There are many factors that go into how much water you should drink. A simple approach is just drinking water consistently throughout the day. If you are constantly thirsty, drink more. If you aren’t that thirsty, drink less. (Also, try this simple calculator)
Check your pee. Gross right? But, seriously. The color of your urine is a great indicator for hydration.

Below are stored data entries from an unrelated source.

(** * make-mcp: blueprint validation, healing and deployment retry

    A shallow embedding of the blueprint engine of [src/mcp/server.ts]:
    the recursive validator of [validate_scenario], the module resolver
    [resolveClosestLiveModule], the healing prefix of [create_scenario]
    and its bounded retry loop; then the walks over a flow
    ([extractAllFlowModules], [replaceModuleIdsInFlow],
    [stripModuleVersionsInFlow], [setModuleVersionInFlow]), the readers of
    an IM007 error, the cache of the live catalog ([fetchLiveModuleIds]),
    and the handlers of [check_account_compatibility], [list_apps] and the
    resource [make://apps].

    Conventions of the embedding.
    - A parsed blueprint is a [json] tree, as [JSON.parse] returns it.
      Numbers are the integers (ids, versions and coordinates are integers).
      [Number(digits)] and the product of the minutes with 60 are doubles:
      the nearest double of the integer ([double_of]), exact below 2^53 and
      [Infinity] past the largest double.  The other arithmetic on numbers
      (a version minus 1, the counters) is that of the integers, as it is for
      doubles below 2^53.
    - Property reads on objects are own-key lookups in the field list, in
      insertion order; the static registries are read as the tables their
      TypeScript type [Record<string, _>] declares.  A module id that is a
      name every object inherits ([inherited_names]: [toString],
      [constructor], [__proto__], ...) is outside that reading: there the code
      finds the inherited value.  No module id with a colon is such a name.
    - An assignment to a property that exists replaces the value in place; a
      new property goes to the end; [delete] removes the key.  A property
      written on an array is not part of the tree ([JSON.stringify] skips
      it), so such a write leaves the tree as it is.
    - Strings are ASCII strings; [toLowerCase], [trim] and the regular
      expressions are the ones of the source restricted to ASCII.
    - In-place mutation of the tree is explicit value passing: a function
      that mutates its argument returns the tree after the call.
    - A [Map] and a [Set] are lists in insertion order, a [Map] with one
      pair for each key.  The clock and the network are arguments: the
      instants that [Date.now()] gives and the answer of the request.
    - [Array.prototype.sort] is the stable sort that the language
      defines. *)

From Stdlib Require Import List String Ascii ZArith QArith Bool Lia Arith.
From Stdlib Require Import DecimalString DecimalNat Sorted Permutation.
Import ListNotations.

Local Close Scope Q_scope.
Local Open Scope string_scope.
Local Open Scope list_scope.

Notation "a +++ b" := (String.append a b) (at level 60, right associativity).

(** ** JSON values and the JavaScript operations the source uses on them *)

#[warnings="-register-all"]
Inductive json : Type :=
| JNull
| JBool (b : bool)
| JNum (n : Z)
| JStr (s : string)
| JArr (items : list json)
| JObj (fields : list (string * json)).

Definition fields := list (string * json).

(** Own-property read: [None] is JavaScript's [undefined]. *)
Fixpoint get (k : string) (fs : fields) : option json :=
  match fs with
  | [] => None
  | (k', v) :: rest => if String.eqb k k' then Some v else get k rest
  end.

(** The same read in continuation style, for functions that recurse into
    the value read. *)
Definition with_field {A : Type} (k : string) (found : json -> A) (missing : A)
  : fields -> A :=
  fix go fs :=
    match fs with
    | [] => missing
    | (k', v) :: rest => if String.eqb k k' then found v else go rest
    end.

(** [obj.k = v] *)
Fixpoint set (k : string) (v : json) (fs : fields) : fields :=
  match fs with
  | [] => [(k, v)]
  | (k', v') :: rest =>
      if String.eqb k k' then (k', v) :: rest else (k', v') :: set k v rest
  end.

(** [delete obj.k] *)
Fixpoint del (k : string) (fs : fields) : fields :=
  match fs with
  | [] => []
  | (k', v') :: rest =>
      if String.eqb k k' then del k rest else (k', v') :: del k rest
  end.

(** [x.k] for a fixed identifier [k] that is neither an index nor [length]:
    defined on objects only. *)
Definition field (k : string) (x : json) : option json :=
  match x with
  | JObj fs => get k fs
  | _ => None
  end.

(** JavaScript truthiness of a value ([None] is [undefined]). *)
Definition truthy (x : json) : bool :=
  match x with
  | JNull => false
  | JBool b => b
  | JNum n => negb (Z.eqb n 0)
  | JStr s => negb (String.eqb s "")
  | JArr _ | JObj _ => true
  end.
(** * ycmd Python completer: a shallow embedding of
      [ycmd/completers/python/python_completer.py]

    The completer is a thin, stateful layer over the Jedi engine.  The
    embedding keeps its shape:

    - the four per-instance dictionaries of [PythonCompleter.__init__] are
      [gmap]s in a [Completer] record, threaded through a state-and-exception
      monad [M]; an exception leaves the state as the code left it;
    - everything the file imports but does not define (Jedi, the extra-conf
      store, [FindExecutable], [os.path.normpath], ...) is a field of one
      record [World], a section variable of the development;
    - the [while keep_traversing] loop of [_GoToDefinition] is a fixpoint on
      a round budget that answers [OutOfFuel] when the budget is used up;
    - what Jedi may leave out is an [option]: the module path, the line and
      the column of a definition are [None] for a builtin, and
      [definition.column + 1] then ends [_BuildGoToResponse] with Python's
      [TypeError].

    Two ghost fields of the state record what the code does to the outside:
    [next_env_id] numbers the environment objects constructed so far (object
    identity of a handle), and [effects] logs every value that a cache miss
    computes, at the assignment that stores it. *)

From Stdlib Require Import ZArith Ascii String List Lia DecimalString.
From stdpp Require Import base option list gmap strings.

(** ** Python values *)

(** Truthiness of a [str], and of a value that is a [str] or [None]. *)
Definition truthy (s : string) : bool :=
  match s with
  | EmptyString => false
  | String _ _ => true
  end.

Definition truthy_opt (o : option string) : bool :=
  match o with
  | Some s => truthy s
  | None => false
  end.

(** [sep.join( parts )]. *)
Fixpoint join (sep : string) (parts : list string) : string :=
  match parts with
  | [] => EmptyString
  | [p] => p
  | p :: rest => p +:+ sep +:+ join sep rest
  end.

If it’s clear to pale yellow, you’re most likely pretty hydrated.
If it’s darker yellow to borderline orange, grab a glass of water (or 3 or 4)

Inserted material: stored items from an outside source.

Lemma tmp_name_differs (fileName : string) : fileName +:+ ".tmp" <> fileName.
Proof.
  intros Heq. apply (f_equal String.length) in Heq.
  rewrite length_append in Heq. simpl in Heq. lia.
Qed.

(** While the pickler's bytes go to the temporary file, every state of the
    files shows any other path as it was. *)
Lemma file_write_loop (tmp path : string) (files : gmap string bytes)
    (emitted : bytes) (w : fsys) (c : bytes) :
  tmp <> path ->
  now w !! tmp = Some c ->
  Forall (fun s => s !! path = files !! path) (now w :: past w) ->
  let r := for_ emitted (fun b => file_write tmp [b]) w in
  snd r = Return tt
  /\ now (fst r) !! tmp = Some (c ++ emitted)
  /\ Forall (fun s => s !! path = files !! path) (now (fst r) :: past (fst r)).
Proof.
  intros Hne. revert w c. induction emitted as [|b emitted IH]; intros w c Hc Hall; simpl.
  - by rewrite app_nil_r.
  - unfold bind. simpl.
    match goal with |- context [for_ emitted _ ?w1] => set (w' := w1) end.
    destruct (IH w' (c ++ [b])) as (Hr & Htmp & Hall').
    + subst w'. simpl. by rewrite lookup_alter_eq, Hc.
    + subst w'. simpl. constructor; [|done].
      rewrite lookup_alter_ne by done. by inversion Hall.
    + split; [done|]. split; [|done].
      rewrite Htmp. by rewrite <- app_assoc.
Qed.

(** C2: started on files [files], [_StateFile.write] takes the files through
    states in each of which [fileName] holds what it held before, until the
    last step; when the pickler succeeds, the state just before the last
    step already has the complete record in [fileName + '.tmp'], the last
    step (the rename) puts exactly that record at [fileName] and removes the
    temporary name, and the call returns; when the pickler raises, its
    exception comes out and [fileName] is never changed.  So in every state
    [fileName] reads as the previous content or as the complete new
    record. *)
Theorem StateFile_write_atomic {pyobj : Type}
    (dill_dump : gmap string pyobj -> bytes * option exn)
    (self : _StateFile pyobj) (fileName : string) (files : gmap string bytes) :
  let run := _StateFile_write dill_dump self fileName {| now := files; past := [] |} in
  let record := fst (dill_dump (__dict__ self)) in
  let failure := snd (dill_dump (__dict__ self)) in
  (forall s, s ∈ now (fst run) :: past (fst run) ->
     s !! fileName = files !! fileName
     \/ (failure = None /\ s !! fileName = Some record))
  /\ (failure = None ->
        snd run = Return tt
        /\ now (fst run) !! fileName = Some record
        /\ now (fst run) !! (fileName +:+ ".tmp") = None
        /\ exists last earlier,
             past (fst run) = last :: earlier
             /\ last !! (fileName +:+ ".tmp") = Some record
             /\ Forall (fun s => s !! fileName = files !! fileName) (last :: earlier))
  /\ (forall e, failure = Some e ->
        snd run = Raise e
        /\ Forall (fun s => s !! fileName = files !! fileName)
                  (now (fst run) :: past (fst run))).
Proof.
  intros run record failure.
  pose proof (tmp_name_differs fileName) as Hne.
  set (tmp := fileName +:+ ".tmp") in *.
  set (w1 := {| now := <[tmp := []]> files; past := [files] |}).
  set (loop := for_ record (fun b => file_write tmp [b]) w1).
  destruct (file_write_loop tmp fileName files record w1 [])
    as (Hr & Htmp & Hall); [done|apply lookup_insert_eq| |].
  { subst w1. simpl. repeat constructor. by rewrite lookup_insert_ne. }
  fold loop in Hr, Htmp, Hall. simpl in Htmp.
  assert (run = match failure with
                | Some e => (fst loop, Raise e)
                | None => os_rename tmp fileName (fst loop)
                end) as Hrun.
  { subst run loop record failure. unfold _StateFile_write, bind, open_wb, commit.
    fold tmp. destruct (dill_dump (__dict__ self)) as [emitted fl]. simpl in *.
    fold w1 in Hr |- *. destruct (for_ emitted _ w1) as [w2 r2]. simpl in *. subst r2.
    by destruct fl. }
  clearbody run. subst run. clearbody loop. destruct loop as [w2 r2]. simpl in *.
  destruct failure as [e|]; simpl.
  - split; [|split; [done|]].
    + intros s Hs. left. revert s Hs. by apply Forall_forall.
    + by intros e' [= <-].
  - unfold os_rename. rewrite Htmp. simpl.
    split; [|split; [|done]].
    + intros s [->|Hs]%elem_of_cons.
      * right. split; [done|]. apply lookup_insert_eq.
      * left. revert s Hs. by apply Forall_forall.
    + intros _. split; [done|]. split; [apply lookup_insert_eq|]. split.
      * rewrite lookup_insert_ne by done. apply lookup_delete_eq.
      * eauto.
Qed.

(** The record of pid 42 written over an older record: the states that
    [/var/toil/node/.jobState] goes through. *)
Example StateFile_write_states :
  let run := _StateFile_write toy_dump state42 stateFilePath
               {| now := {[ stateFilePath := [Byte.x80; Byte.x07] ]}; past := [] |} in
  snd run = Return tt
  /\ map (fun s => s !! stateFilePath) (rev (now (fst run) :: past (fst run)))
     = [Some [Byte.x80; Byte.x07]; Some [Byte.x80; Byte.x07];
        Some [Byte.x80; Byte.x07]; Some [Byte.x80; Byte.x07];
        Some [Byte.x80; Byte.x2a]]
  /\ map (fun s => s !! (stateFilePath +:+ ".tmp")) (rev (now (fst run) :: past (fst run)))
     = [None; Some []; Some [Byte.x80]; Some [Byte.x80; Byte.x2a]; None].
Proof. vm_compute. done. Qed.

(** C7 (as the code has it): [_load] changes nothing and returns an object
    only when the file is there, dill deserializes its content, and the
    result is a dict; the object's attributes are then exactly that dict,
    so no empty or default record is ever returned.  Nothing is wrapped:
    an absent file makes it raise the [IOError] (ENOENT) of [open],
    whatever the deserializer is; content that dill cannot deserialize
    makes it raise dill's own exception, unchanged, which therefore differs
    from the error of absence exactly when dill does not itself raise that
    [IOError]; a deserialized non-dict fails the assertion of
    [__init__]. *)
Theorem StateFile_load_propagates {pyobj : Type}
    (dill_load : bytes -> result pyobj)
    (as_dict : pyobj -> option (gmap string pyobj))
    (fileName : string) (w : fsys) :
  let loaded := _load dill_load as_dict fileName w in
  fst loaded = w
  /\ (forall st, snd loaded = Return st <->
        exists content infoDict,
          now w !! fileName = Some content
          /\ dill_load content = Return infoDict
          /\ as_dict infoDict = Some (__dict__ st))
  /\ (now w !! fileName = None -> snd loaded = Raise (IOError ENOENT))
  /\ (forall content e,
        now w !! fileName = Some content -> dill_load content = Raise e ->
        snd loaded = Raise e
        /\ (snd loaded = Raise (IOError ENOENT) <-> e = IOError ENOENT))
  /\ (forall content infoDict,
        now w !! fileName = Some content -> dill_load content = Return infoDict ->
        as_dict infoDict = None -> snd loaded = Raise AssertionError).
Proof.
  intros loaded. subst loaded.
  unfold _load, bind, open_rb, of_result, _StateFile__init__.
  destruct (now w !! fileName) as [content|] eqn:Hfile; simpl.
  - destruct (dill_load content) as [infoDict|e] eqn:Hload; simpl.
    + destruct (as_dict infoDict) as [d|] eqn:Hdict; simpl.
      * split; [done|]. split; [|repeat split; congruence].
        intros [d']. rewrite (right_id_L ∅ (∪)). split.
        -- intros [= ->]. eauto.
        -- intros (c & o & [= <-] & Ho & Hd). simpl in Hd. congruence.
      * split; [done|]. split; [|repeat split; congruence].
        intros st. split; [done|].
        intros (c & o & [= <-] & Ho & Hd). congruence.
    + split; [done|]. split; [|split; [done|split]].
      * intros st. split; [done|]. intros (c & o & [= <-] & Ho & Hd). congruence.
      * intros c e' [= <-] He'. assert (e' = e) as -> by congruence.
        split; [done|]. split; congruence.
      * intros c o [= <-] Ho. congruence.
  - split; [done|]. split; [|split; [done|split; intros; congruence]].
    intros st. split; [done|]. intros (c & o & Hc & _). done.
Qed.

(** C7 (as stated) fails.  For an absent file the failure is not a
    deserialization error: even with a deserializer that cannot fail,
    [_load] raises, and what it raises is the [IOError] (ENOENT) of
    [open].  And content that was damaged is not always refused: the
    record of pid 42 with one bit flipped loads, without any error, as the
    record of pid 43. *)
Lemma StateFile_load_no_DeserializationError :
  snd (_load lenient_load toy_as_dict stateFilePath {| now := ∅; past := [] |})
    = Raise (IOError ENOENT)
  /\ snd (_load toy_load toy_as_dict stateFilePath {| now := ∅; past := [] |})
     = Raise (IOError ENOENT)
  /\ ~ DeserializationError (IOError ENOENT)
  /\ fst (toy_dump (__dict__ state42)) = [Byte.x80; Byte.x2a]
  /\ damaged42 <> [Byte.x80; Byte.x2a]
  /\ snd (_load toy_load toy_as_dict stateFilePath
            {| now := {[ stateFilePath := damaged42 ]}; past := [] |})
     = Return {| __dict__ := {[ "pid"%string := TInt 43 ]} |}.
Proof.
  split; [vm_compute; reflexivity|]. split; [vm_compute; reflexivity|].
  split; [intros [Heof|[msg Hmsg]]; discriminate|].
  split; [vm_compute; reflexivity|]. split; [discriminate|].
  vm_compute. reflexivity.
Qed.

(** A record that was written is loaded back; a missing file, a truncated
    one and a pickled [None] are three different failures. *)
Example StateFile_load_cases :
  snd (_load toy_load toy_as_dict stateFilePath
         {| now := {[ stateFilePath := [Byte.x80; Byte.x2a] ]}; past := [] |})
    = Return state42
  /\ snd (_load toy_load toy_as_dict stateFilePath {| now := ∅; past := [] |})
     = Raise (IOError ENOENT)
  /\ snd (_load toy_load toy_as_dict stateFilePath
            {| now := {[ stateFilePath := [Byte.x80] ]}; past := [] |})
     = Raise EOFError
  /\ snd (_load toy_load toy_as_dict stateFilePath
            {| now := {[ stateFilePath := [Byte.x4e] ]}; past := [] |})
     = Raise AssertionError.
Proof.
  repeat split; vm_compute; reflexivity.
Qed.

(** ** DeferredFunction and FileStore._runDeferredFunctions *)

Section DeferredFacts.
Context {W pyobj moduleDescriptor : Type} `{!PyRuntime W pyobj moduleDescriptor}.
Implicit Types (w : W) (action : DeferredFunction.t moduleDescriptor).

(** A callable or argument that dill cannot serialize stops [create] at
    once. *)
Lemma create_unpicklable (function args kwargs : pyobj) e w :
  dill_dumps function = Raise e
  \/ (exists f, dill_dumps function = Return f /\ dill_dumps args = Raise e)
  \/ (exists f a, dill_dumps function = Return f /\ dill_dumps args = Return a
                  /\ dill_dumps kwargs = Raise e) ->
  DeferredFunction.create function args kwargs w = (w, Raise e).
Proof.
  unfold DeferredFunction.create, bind, of_result.
  intros [Hf|[(f & Hf & Ha)|(f & a & Hf & Ha & Hk)]].
  - by rewrite Hf.
  - by rewrite Hf, Ha.
  - by rewrite Hf, Ha, Hk.
Qed.

Lemma invoked_in_order_fun actions w outcomes1 w1 outcomes2 w2 :
  invoked_in_order actions w outcomes1 w1 ->
  invoked_in_order actions w outcomes2 w2 ->
  outcomes1 = outcomes2 /\ w1 = w2.
Proof.
  intros H1. revert outcomes2 w2.
  induction H1 as [w|action rest w w' outcome outcomes w1 Hinv _ IH];
    intros outcomes2 w2 H2; inversion H2; subst.
  - done.
  - match goal with
    | Hinv' : DeferredFunction.invoke action w = _ |- _ =>
        rewrite Hinv in Hinv'; injection Hinv' as <- <-
    end.
    match goal with
    | Hrest : invoked_in_order rest _ _ w2 |- _ => destruct (IH _ _ Hrest) as [-> ->]
    end.
    done.
Qed.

If it’s brown, red, or the like, go see a damn doctor!
Eat your fruits and veggies!
Did you know, roughly 20% of your water intake should come from what you EAT, not drink?
Coffee, tea, seltzers, and others all count!
Contrary to popular belief, these drinks are not dehydrating
Even better, they can be a positive in the hydration world, as long as you aren’t having other negative side effects of too many caffeinated drinks
Sugary or alcoholic drinks DON’T count
As tasty as they are, an old fashioned isn’t boosting your hydration stats
Get Enough Fiber
Eating enough fiber can help with a lot of things. A list of what I think are the most important:
Maintaining weight, living longer, and pooping better
I’ll be honest, living longer without pooping better doesn't really sound like living, does it?
Move your ass
Don’t over complicate this part. If you live a largely sedentary life (think, driving to work to sit at your desk, driving home to sit on your couch), making even small improvements to your overall movement can have a huge impact on your health. Rather than get overwhelmed thinking you need to start your marathon training, focus on small ways you can sneak in more movement in your daily life.
light(er) movement (walking, biking, gardening, etc.)
Strength training AND Cardio
The online fitness world loves to argue back and forth about which is more important for you. Easy answer here: BOTH. Strength training gets you (duh) stronger, but has also been shown to help:
Develop strong bones.
Manage your weight.
Enhance your quality of life.
Manage chronic conditions.
Sharpen your thinking skills.
If you want to be able to move better now, and you would like to be able to get off the toilet by yourself when you’re 85, do strength training.
Now, if strength training is your ability to move your body, cardio is how you do it efficiently. Check out this sequence.
Blood pumped throughout your body brings the resources your body needs to work
Your heart pumps the blood
Cardio exercises the heart muscle
Crazy right? Who knew? Well, these guys, these guys, and… ok so lots of people know that. But, it’s not just that! Getting that blood pumping also has been shown to improve: Mental capacity, sex function, joint health, and a lot more!
Soooo, What do I do now?
I’m so glad you asked. Next step… START. It doesn't matter which one. It doesn't matter how. It doesn't even really matter if it’s perfectly correct. You will learn and grow more by starting and taking action than you will by planning out each detail before you do anything. Take one step at a time, be consistent, and don’t give up. It won’t be easy, but it will DEFINITELY be worth it.